▶ Exercise instructions:
Here is a block of entries. Write out its lines exactly, from the first through the one containing "Definition JSON_parse (s".

Dataset entries:
########

(** A value, the rest of an array and the rest of an object.  Every second call
    consumes a unit, so twice the length of the text is fuel enough. *)
Fixpoint json_value (fuel : nat) (s : jstr) : option (jsval * jstr) :=
  match fuel with
  | O => None
  | S f =>
    match skip_ws s with
    | 34%N :: r => (fun tr => (JStr tr.1, tr.2)) <$> json_string r
    | 91%N :: r => match skip_ws r with
                   | 93%N :: r' => Some (JArr [], r')
                   | _ => json_elements f [] r
                   end
    | 123%N :: r => match skip_ws r with
                    | 125%N :: r' => Some (JObj [], r')
                    | _ => json_members f [] r
                    end
    | s' =>
      if startsWith "null" s' then Some (JNull, drop 4 s')
      else if startsWith "true" s' then Some (JBool true, drop 4 s')
      else if startsWith "false" s' then Some (JBool false, drop 5 s')
      else (fun nr => (JNum nr.1, nr.2)) <$> json_number s'
    end
  end
with json_elements (fuel : nat) (acc : list jsval) (s : jstr) : option (jsval * jstr) :=
  match fuel with
  | O => None
  | S f =>
    match json_value f s with
    | None => None
    | Some (v, r) =>
      match skip_ws r with
      | 44%N :: r' => json_elements f (acc ++ [v]) r'
      | 93%N :: r' => Some (JArr (acc ++ [v]), r')
      | _ => None
      end
    end
  end
with json_members (fuel : nat) (acc : list (jstr * jsval)) (s : jstr) : option (jsval * jstr) :=
  match fuel with
  | O => None
  | S f =>
    match skip_ws s with
    | 34%N :: r =>
      match json_string r with
      | None => None
      | Some (k, r) =>
        match skip_ws r with
        | 58%N :: r =>
          match json_value f r with
          | None => None
          | Some (v, r) =>
            match skip_ws r with
            | 44%N :: r' => json_members f (obj_set k v acc) r'
            | 125%N :: r' => Some (JObj (obj_set k v acc), r')
            | _ => None
            end
          end
        | _ => None
        end
      end
    | _ => None
    end
  end.

(** [JSON.parse(s)]; [None] is the thrown [SyntaxError]. *)
Definition JSON_parse (s : jstr) : option jsval :=
  match json_value (2 * S (length s)) s with
  | Some (v, r) => if truthy (skip_ws r) then None else Some v
  | None => None
  end.

(** *** Quoting *)

Definition unicode_escape (c : N) : jstr := "\u" ++ padStart 4 48 (toString16 c).

(** QuoteJSONString without the quotes: lone surrogates are escaped. *)
Fixpoint quote_body (s : jstr) : jstr :=
  match s with
  | [] => []
  | c :: s' =>
    if (c =? 34)%N then "\" ++ 34%N :: quote_body s'
    else if (c =? 92)%N then "\\" ++ quote_body s'
    else if (c =? 8)%N then "\b" ++ quote_body s'
    else if (c =? 12)%N then "\f" ++ quote_body s'
    else if (c =? 10)%N then "\n" ++ quote_body s'
    else if (c =? 13)%N then "\r" ++ quote_body s'
    else if (c =? 9)%N then "\t" ++ quote_body s'
    else if (c <? 32)%N then unicode_escape c ++ quote_body s'
    else if in_range 0xD800 0xDBFF c then
      match s' with
      | d :: s'' =>
        if in_range 0xDC00 0xDFFF d then c :: d :: quote_body s''
        else unicode_escape c ++ quote_body s'
      | [] => unicode_escape c
      end
    else if in_range 0xDC00 0xDFFF c then unicode_escape c ++ quote_body s'
    else c :: quote_body s'
  end.

(** [JSON.stringify(s)] for a string *)
Definition JSON_quote (s : jstr) : jstr := 34%N :: quote_body s ++ [34%N].

(** [JSON.stringify(v, null, gap)] at the indentation [ind]; [None] is [undefined].
    Members without a value are left out and elements without one are [null]. *)
Definition newline (gap ind : jstr) : jstr := if truthy gap then 10%N :: ind else [].
Definition colon (gap : jstr) : jstr := if truthy gap then ": " else ":".

Definition block (gap ind open close : jstr) (items : list jstr) : jstr :=
  match items with
  | [] => open ++ close
  | _ => open ++ newline gap (ind ++ gap) ++ join ("," ++ newline gap (ind ++ gap)) items ++ newline gap ind ++ close
  end.

Fixpoint stringify (gap ind : jstr) (v : jsval) : option jstr :=
  match v with
  | JUndefined => None
  | JNull => Some "null"
  | JBool b => Some (if b then "true" else "false")
  | JNum n => Some (if isFinite n then number_to_string n else "null")
  | JStr s => Some (JSON_quote s)
  | JArr l => Some (block gap ind "[" "]" (map (fun x => default "null" (stringify gap (ind ++ gap) x)) l))
  | JObj fs =>
    Some (block gap ind "{" "}" (concat (map (fun kv =>
      match stringify gap (ind ++ gap) kv.2 with
      | Some t => [JSON_quote kv.1 ++ colon gap ++ t]
      | None => []
      end) fs)))
  end.

(** [JSON.stringify(v, null, 2)] and [JSON.stringify(v)] *)
Definition JSON_stringify : jsval → option jstr := stringify "  " [].
Definition JSON_compact : jsval → option jstr := stringify [] [].

(** [String(v)] *)
Fixpoint value_to_string (v : jsval) : jstr :=
  match v with
  | JUndefined => "undefined"
  | JNull => "null"
  | JBool b => if b then "true" else "false"
  | JNum n => number_to_string n
  | JStr s => s
  | JArr l => join "," (map (fun x => match x with JNull | JUndefined => [] | _ => value_to_string x end) l)
  | JObj _ => "[object Object]"
  end.

(** [Number(v)]: an array is read through its text, an object gives [NaN]. *)
Definition to_number (v : jsval) : num :=
  match v with
  | JUndefined | JObj _ => S754_nan
  | JNull => S754_zero false
  | JBool b => num_of_Z (if b then 1 else 0)
  | JNum n => n
  | JStr s => string_to_number s
  | JArr _ => string_to_number (value_to_string v)
  end.

Definition v_example : jsval :=
  JObj [([97%N], JArr [JNum (num_of_decimal false 15 (-1)); JNull; JBool true; JStr [34; 10; 20013]%N])].

Example parse_json :
  let q := [34%N] in
  JSON_parse ("{ " ++ q ++ "a" ++ q ++ " : [1.5, null,true, " ++ q ++ "\" ++ q ++ "\n\u4e2d" ++ q ++ "] } ")
  = Some v_example ∧
  JSON_parse "[1,]" = None ∧ JSON_parse "01" = None ∧ JSON_parse "-0" = Some (JNum (S754_zero true)).
Proof. by vm_compute. Qed.

(** *** Lemmas *)

Lemma span_app p a s :
  forallb p a = true → (∀ c s', s = c :: s' → p c = false) → span p (a ++ s) = (a, s).
Proof.
  intros Ha Hs. induction a as [|c a IH]; simpl in *.
  - destruct s as [|c s]; [done|]. simpl. by rewrite (Hs c s eq_refl).
  - apply andb_true_iff in Ha as [-> Ha]. by rewrite IH.
Qed.

Lemma json_string_plain c r :
  c ≠ 34%N → c ≠ 92%N → (32 <= c)%N →
  json_string (c :: r) = (fun tr => (c :: tr.1, tr.2)) <$> json_string r.
Proof.
  intros H1 H2 H3. cbn [json_string].
  by rewrite (proj2 (N.ltb_ge c 32)), (proj2 (N.eqb_neq c 34)), (proj2 (N.eqb_neq c 92)).
Qed.

Lemma json_string_escape c r :
  (c < 65536)%N →
  json_string (unicode_escape c ++ r) = (fun tr => (c :: tr.1, tr.2)) <$> json_string r.
Proof.
  intros Hc. destruct (toString16_spec c Hc) as (Hp & Hh & Hl).
  destruct (padStart_spec 4 (toString16 c)) as (Pp & Pl & Ph); [lia|]. specialize (Ph Hh).
  rewrite Hp in Pp. unfold unicode_escape. revert Pp Pl Ph. generalize (padStart 4 48 (toString16 c)).
  intros [|a [|b [|d [|e [|? ?]]]]] Pp Pl Ph; try done.
  change (("\u" ++ [a; b; d; e]) ++ r) with (92%N :: 117%N :: a :: b :: d :: e :: r).
  cbn [json_string]. rewrite Ph, Pp. done.
Qed.

Lemma quote_body_cons c s :
  quote_body (c :: s) =
    if (c =? 34)%N then 92%N :: 34%N :: quote_body s
    else if (c =? 92)%N then 92%N :: 92%N :: quote_body s
    else if (c =? 8)%N then 92%N :: 98%N :: quote_body s
    else if (c =? 12)%N then 92%N :: 102%N :: quote_body s
    else if (c =? 10)%N then 92%N :: 110%N :: quote_body s
    else if (c =? 13)%N then 92%N :: 114%N :: quote_body s
    else if (c =? 9)%N then 92%N :: 116%N :: quote_body s
    else if (c <? 32)%N then unicode_escape c ++ quote_body s
    else if in_range 0xD800 0xDBFF c then
      match s with
      | d :: s'' =>
        if in_range 0xDC00 0xDFFF d then c :: d :: quote_body s''
        else unicode_escape c ++ quote_body s
      | [] => unicode_escape c
      end
    else if in_range 0xDC00 0xDFFF c then unicode_escape c ++ quote_body s
    else c :: quote_body s.
Proof. done. Qed.

(** Reading a quoted string gives the string back, whatever its units. *)
Lemma json_string_quote s r :
  Forall (fun u => u < 65536)%N s → json_string (quote_body s ++ 34%N :: r) = Some (s, r).
Proof.
  remember (length s) as n eqn:Hn. revert s Hn. induction n as [n IH] using lt_wf_ind. intros s -> Hs.
  destruct s as [|c s]; [done|]. apply Forall_cons in Hs as [Hc Hs].
  assert (IHs : json_string (quote_body s ++ 34%N :: r) = Some (s, r)) by (eapply IH; [|done|done]; simpl; lia).
  rewrite quote_body_cons.
  repeat match goal with |- context [if (c =? ?k)%N then _ else _] =>
    destruct (N.eqb_spec c k); [subst; cbn [app json_string]; by rewrite IHs|] end.
  destruct (N.ltb_spec c 32) as [Hlt|Hge];
    [rewrite <- app_assoc, json_string_escape, IHs by done; done|].
  destruct (in_range 0xD800 0xDBFF c) eqn:Eh.
  - destruct s as [|d s].
    + rewrite <- (app_nil_r (unicode_escape c)), <- app_assoc, json_string_escape by done. done.
    + destruct (in_range 0xDC00 0xDFFF d) eqn:El.
      * apply Forall_cons in Hs as [Hd Hs]. unfold in_range in El. bool_hyps.
        cbn [app]. rewrite !json_string_plain by lia. rewrite (IH (length s)); [done|simpl; lia|done|done].
      * rewrite <- app_assoc, json_string_escape, IHs by done. done.
  - destruct (in_range 0xDC00 0xDFFF c) eqn:El;
      [rewrite <- app_assoc, json_string_escape, IHs by done; done|].
    cbn [app]. rewrite json_string_plain, IHs by done. done.
Qed.

(** [JSON.parse(JSON.stringify(s)) === s] *)
Lemma JSON_parse_quote s :
  Forall (fun u => u < 65536)%N s → JSON_parse (JSON_quote s) = Some (JStr s).
Proof.
  intros Hs. unfold JSON_parse, JSON_quote.
  assert (H : json_value (2 * S (length (34%N :: quote_body s ++ [34%N]))) (34%N :: quote_body s ++ [34%N])
    = (fun tr => (JStr tr.1, tr.2)) <$> json_string (quote_body s ++ [34%N])) by done.
  rewrite H, json_string_quote by done. done.
Qed.

(** ** What [JSON.parse] reads from the text of [JSON.stringify] *)

(** *** Numbers before other text *)

Definition num_char (c : N) : bool := is_digit c || existsb (N.eqb c) ".eE+-".

(** Text that does not continue a number. *)
Definition stops (r : jstr) : Prop := ∀ c r', r = c :: r' → num_char c = false.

########

▶ Result of the task:
(** A value, the rest of an array and the rest of an object.  Every second call
    consumes a unit, so twice the length of the text is fuel enough. *)
Fixpoint json_value (fuel : nat) (s : jstr) : option (jsval * jstr) :=
  match fuel with
  | O => None
  | S f =>
    match skip_ws s with
    | 34%N :: r => (fun tr => (JStr tr.1, tr.2)) <$> json_string r
    | 91%N :: r => match skip_ws r with
                   | 93%N :: r' => Some (JArr [], r')
                   | _ => json_elements f [] r
                   end
    | 123%N :: r => match skip_ws r with
                    | 125%N :: r' => Some (JObj [], r')
                    | _ => json_members f [] r
                    end
    | s' =>
      if startsWith "null" s' then Some (JNull, drop 4 s')
      else if startsWith "true" s' then Some (JBool true, drop 4 s')
      else if startsWith "false" s' then Some (JBool false, drop 5 s')
      else (fun nr => (JNum nr.1, nr.2)) <$> json_number s'
    end
  end
with json_elements (fuel : nat) (acc : list jsval) (s : jstr) : option (jsval * jstr) :=
  match fuel with
  | O => None
  | S f =>
    match json_value f s with
    | None => None
    | Some (v, r) =>
      match skip_ws r with
      | 44%N :: r' => json_elements f (acc ++ [v]) r'
      | 93%N :: r' => Some (JArr (acc ++ [v]), r')
      | _ => None
      end
    end
  end
with json_members (fuel : nat) (acc : list (jstr * jsval)) (s : jstr) : option (jsval * jstr) :=
  match fuel with
  | O => None
  | S f =>
    match skip_ws s with
    | 34%N :: r =>
      match json_string r with
      | None => None
      | Some (k, r) =>
        match skip_ws r with
        | 58%N :: r =>
          match json_value f r with
          | None => None
          | Some (v, r) =>
            match skip_ws r with
            | 44%N :: r' => json_members f (obj_set k v acc) r'
            | 125%N :: r' => Some (JObj (obj_set k v acc), r')
            | _ => None
            end
          end
        | _ => None
        end
      end
    | _ => None
    end
  end.

(** [JSON.parse(s)]; [None] is the thrown [SyntaxError]. *)
Definition JSON_parse (s : jstr) : option jsval :=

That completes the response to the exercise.